After many months of farting around on my own time, things are moving and shaking on a couple fronts.

To wit:

  • Bathroom demo and reconstruction starts today. After many fits and starts and dates pushed back and other stuff, the construction begins. I’ve been sleeping on the couch in the sunroom since I got home from Utah and I actually don’t mind it, per se, but it will be nice when the room is done and I have a bed again. Bonus: I’ll have a usable bathroom too! The one that came with the house was barely acceptable – the previous owner just tossed it in there so he could say it was a two-bathroom house. We are upgrading it because it’s needed AND it will add value to the house when we eventually sell it rather than detract from it.
  • Working outside the house for a change – because of the bathroom demo + barking dogs 24/7, I rented some space in my friend’s office to have quiet time to do the calls/video stuff. Now that we’re moving into full swing on Angella’s program, I’ve got to be on those calls as well as doing the monthly coaching calls with each client. Thus, quiet time is needed. Plus, I work better when I’m in a dedicated space for 2-3 hours. We’ll see how it all plays out. Yesterday, as I was on a Zoom video call (think: Skype but much better), the wireless network there decided to do some serious lagging so I had to get on my phone and do it from there. It threw me off my center and I was not as present as I wanted to be. C’est la vie, eh?
  • Taking care of my own clients – always a priority and I see I can’t juggle a whole lot of them AND Angella’s too so have to be mindful of who I work with and the scope of the work. People are asking me for copywriting stuff and I’m not sure I really want to do that. I like editing but not the actual writing. Oh, who knows?
  • Mama has bitten off more than she can chew, yo. I’m learning that I don’t have to move immediately into an opportunity because I feel a nudge. Right now I’ve got my business, working with Angella, Profiling work, Crisis Text Line training, copywriting and various and sundry other things. (Toss some vacation at the beach in there (YEY!) and that’s a lot.) No more taking on new stuff for the rest of the year (or a week, whichever way the wind blows).
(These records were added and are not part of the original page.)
(* ===== verification/EvmVerifier.v ===== *)
(** src/src/payment-intents/evm-verifier.service.ts: the verifier of Monad
    payments, with the log topics of src/src/evm/eip681.ts, over an RPC node
    given by its answers. *)

From S2P Require Import Prelude Text Units MerchantFee Intents ChainAddress Verifier.
From stdpp Require Import base tactics list option strings.
From Stdlib Require Import ZArith Lia Ascii.

Open Scope Z_scope.

(** ** Node records (src/src/evm/evm-rpc.client.ts) *)

Record EvmLog := mkLog {
  log_address : string;
  topics : list string;
  data : string;
  log_transactionHash : string;
  removed : bool
}.

Record EvmTransaction := mkEvmTx {
  from_ : string;
  to_ : option string;
  value_ : string;
  input : string
}.

Record EvmReceipt := mkReceipt {
  receipt_status : string;
  receipt_blockNumber : string;
  logs : list EvmLog
}.

(** The reads the verifier makes, per network tier; a fault is thrown.
    [evm_getLogs network address topics fromBlock toBlock]. *)
Record EvmRpc := mkEvmRpc {
  evm_getTransaction : string -> string -> res (option EvmTransaction);
  evm_getReceipt : string -> string -> res (option EvmReceipt);
  evm_blockTimestamp : string -> string -> res (option Z);
  evm_blockNumber : string -> res Z;
  evm_logBlockRange : Z;
  evm_getLogs : string -> string -> list (option string) -> Z -> Z -> res (list EvmLog)
}.

Definition ERC20_TRANSFER_TOPIC : string :=
  "0xddf252ad1be2c89b69c2b068fc378daa952ba7f163c4a11628f55a4df523b3ef".
Definition ERC20_TRANSFER_SELECTOR : string := "0xa9059cbb".
Definition EVM_LOG_SCAN_MAX_CALLS : nat := 5.

(** ** src/src/evm/eip681.ts *)

Definition addressTopic (address : string) : string :=
  ("0x" +:+ padStart 64 (strip_0x (toLowerCase address)))%string.

(** [topic.slice(-40)] *)
Definition topicAddress (topic : string) : string :=
  ("0x" +:+ slice_from (String.length topic - 40) topic)%string.

(** ** The rule *)

Definition isDeposit (i : PaymentIntent) : bool := bool_decide (is_Some (chainReference i)).

Definition safeBigInt (hex : string) : option Z :=
  match hex with
  | String "0" (String "x" r) =>
      if negb (String.length r =? 0)%nat && all_chars is_hex r then Some (radix_acc 16 0 r) else None
  | _ => None
  end%string.

Definition amountRule (i : PaymentIntent) (expected : option Z) : option Z -> bool :=
  if negb (isDeposit i) then fun value => bool_decide (value = expected)
  else match expected with
       | None => fun value => match value with Some v => 0 <? v | None => false end
       | Some e => fun value => match value with Some v => e <=? v | None => false end
       end.

Definition expected (i : PaymentIntent) : option Z :=
  match amount i with
  | None => None
  | Some amt =>
      match (if truthy (assetIssuer i) then assetDecimals i else Some (NATIVE_DECIMALS monad)) with
      | None => None
      | Some decimals =>
          match
            (amount ← parseUnits amt decimals;
             match readMerchantFeeRecord (merchantFee i) with
             | Some fee =>
                 if bool_decide (rec_paidBy fee = MerchantFee.payer)
                 then f ← parseUnits (rec_amount fee) decimals; Ok (amount + f)
                 else Ok amount
             | None => Ok amount
             end)
          with
          | Ok v => Some v
          | Throw _ => None
          end
      end
  end.

Definition pay_to (i : PaymentIntent) : string := PAY_TO monad (destination i) (chainReference i).

Definition nativePays (i : PaymentIntent) (tx : EvmTransaction) (accepts : option Z -> bool) : bool :=
  opt_eqb (toLowerCase <$> to_ tx) (Some (toLowerCase (pay_to i)))
  && accepts (safeBigInt (value_ tx)).

(** [input.slice(a, b)] and [input.startsWith(prefix)] *)
Definition slice (a b : nat) (s : string) : string := slice_to (b - a) (slice_from a s).
Definition startsWith (prefix s : string) : bool :=
  String.eqb (slice_to (String.length prefix) s) prefix.

Definition transfer_logged (i : PaymentIntent) (accepts : option Z -> bool) (log : EvmLog) : bool :=
  bool_decide (toLowerCase (log_address log) = toLowerCase (default ""%string (assetIssuer i)))
  && opt_eqb (topics log !! 0%nat) (Some ERC20_TRANSFER_TOPIC)
  && opt_eqb (toLowerCase <$> topics log !! 2%nat) (Some (addressTopic (pay_to i)))
  && accepts (safeBigInt (data log)).

Definition erc20Pays (i : PaymentIntent) (tx : EvmTransaction) (receipt : EvmReceipt)
    (accepts : option Z -> bool) : bool :=
  let token := toLowerCase (default ""%string (assetIssuer i)) in
  let destination := addressTopic (pay_to i) in
  if existsb (transfer_logged i accepts) (logs receipt) then true
  else if bool_decide (receipt_status receipt = "0x1"%string)
          || negb (opt_eqb (toLowerCase <$> to_ tx) (Some token)) then false
  else
    let input := toLowerCase (input tx) in
    startsWith ERC20_TRANSFER_SELECTOR input
    && String.eqb ("0x" +:+ slice 10 74 input) destination
    && accepts (safeBigInt ("0x" +:+ slice 74 138 input)).

Section verifier.
(** The hash behind EIP-55. *)
Context (keccak_hex : string -> string).
Context (rpc : EvmRpc).

Definition paysIntent (i : PaymentIntent) (tx : EvmTransaction) (receipt : EvmReceipt) : bool :=
  let accepts := amountRule i (expected i) in
  if truthy (assetIssuer i) then erc20Pays i tx receipt accepts else nativePays i tx accepts.

Definition verifyByHash (i : PaymentIntent) (hash : string) : res VerificationResult :=
  tx ← evm_getTransaction rpc (network i) hash;
  receipt ← evm_getReceipt rpc (network i) hash;
  match tx, receipt with
  | Some tx, Some receipt =>
      if bool_decide (expected i = None) && negb (isDeposit i) then Ok (mismatch NoPayableAmount)
      else if negb (paysIntent i tx receipt) then Ok (mismatch NoPaymentMatches)
      else
        timestamp ← evm_blockTimestamp rpc (network i) (receipt_blockNumber receipt);
        if match timestamp with
           | None => true
           | Some t => t * 1000 <? createdAt i - TX_CREATED_AT_SKEW_MS
           end
        then Ok (mismatch PredatesIntent)
        else if negb (bool_decide (receipt_status receipt = "0x1"%string)) then Ok failed_on_chain
        else Ok (confirmed (toLowerCase hash) (Some (toChecksumAddress keccak_hex (from_ tx))))
  | _, _ => Ok (mismatch TransactionNotFound)
  end.

(** [calls] more ranges may be asked for. *)
Fixpoint scan_logs (i : PaymentIntent) (issuer : string) (amount head : Z) (calls : nat)
    (cursor : Z) : res VerificationResult :=
  match calls with
  | S calls =>
      if cursor <? head then
        let fromBlock := cursor + 1 in
        let toBlock :=
          if fromBlock + evm_logBlockRange rpc - 1 <? head
          then fromBlock + evm_logBlockRange rpc - 1 else head in
        logs ← evm_getLogs rpc (network i) issuer
                 [Some ERC20_TRANSFER_TOPIC; None; Some (addressTopic (destination i))]
                 fromBlock toBlock;
        match List.find (fun log => negb (removed log)
                  && bool_decide (safeBigInt (data log) = Some amount)) logs with
        | Some m =>
            Ok (mkVerification true (Some (toLowerCase (log_transactionHash m))) None
                  (Some (toChecksumAddress keccak_hex
                     (topicAddress (default ""%string (topics m !! 1%nat)))))
                  None (Some (toString toBlock)))
        | None => scan_logs i issuer amount head calls toBlock
        end
      else Ok (mkVerification false None (Some NoMatchYet) None None (Some (toString cursor)))
  | O => Ok (mkVerification false None (Some NoMatchYet) None None (Some (toString cursor)))
  end.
  • What would a post from me be without complaining, right? (And if you’re reading this, this complaint is not about you because this person doesn’t know this blog exists): Dear Person,  I was taken aback in our very short interaction yesterday to see your narcissism in full bloom. I knew it was always bad and rankled me but when you don’t have that energy in your world, even a short dose of it feels like being struck by lightning. Jesus, are you self-centered and to a degree that is breath-taking. The whole conversation (well, monologue by you) left me feeling suffocated and desperately looking for a way out. Yeah, we’re not doing that again. Ever. I’m out. I have space for one narcissist in my life and that post is taken so …. Bye Felicia!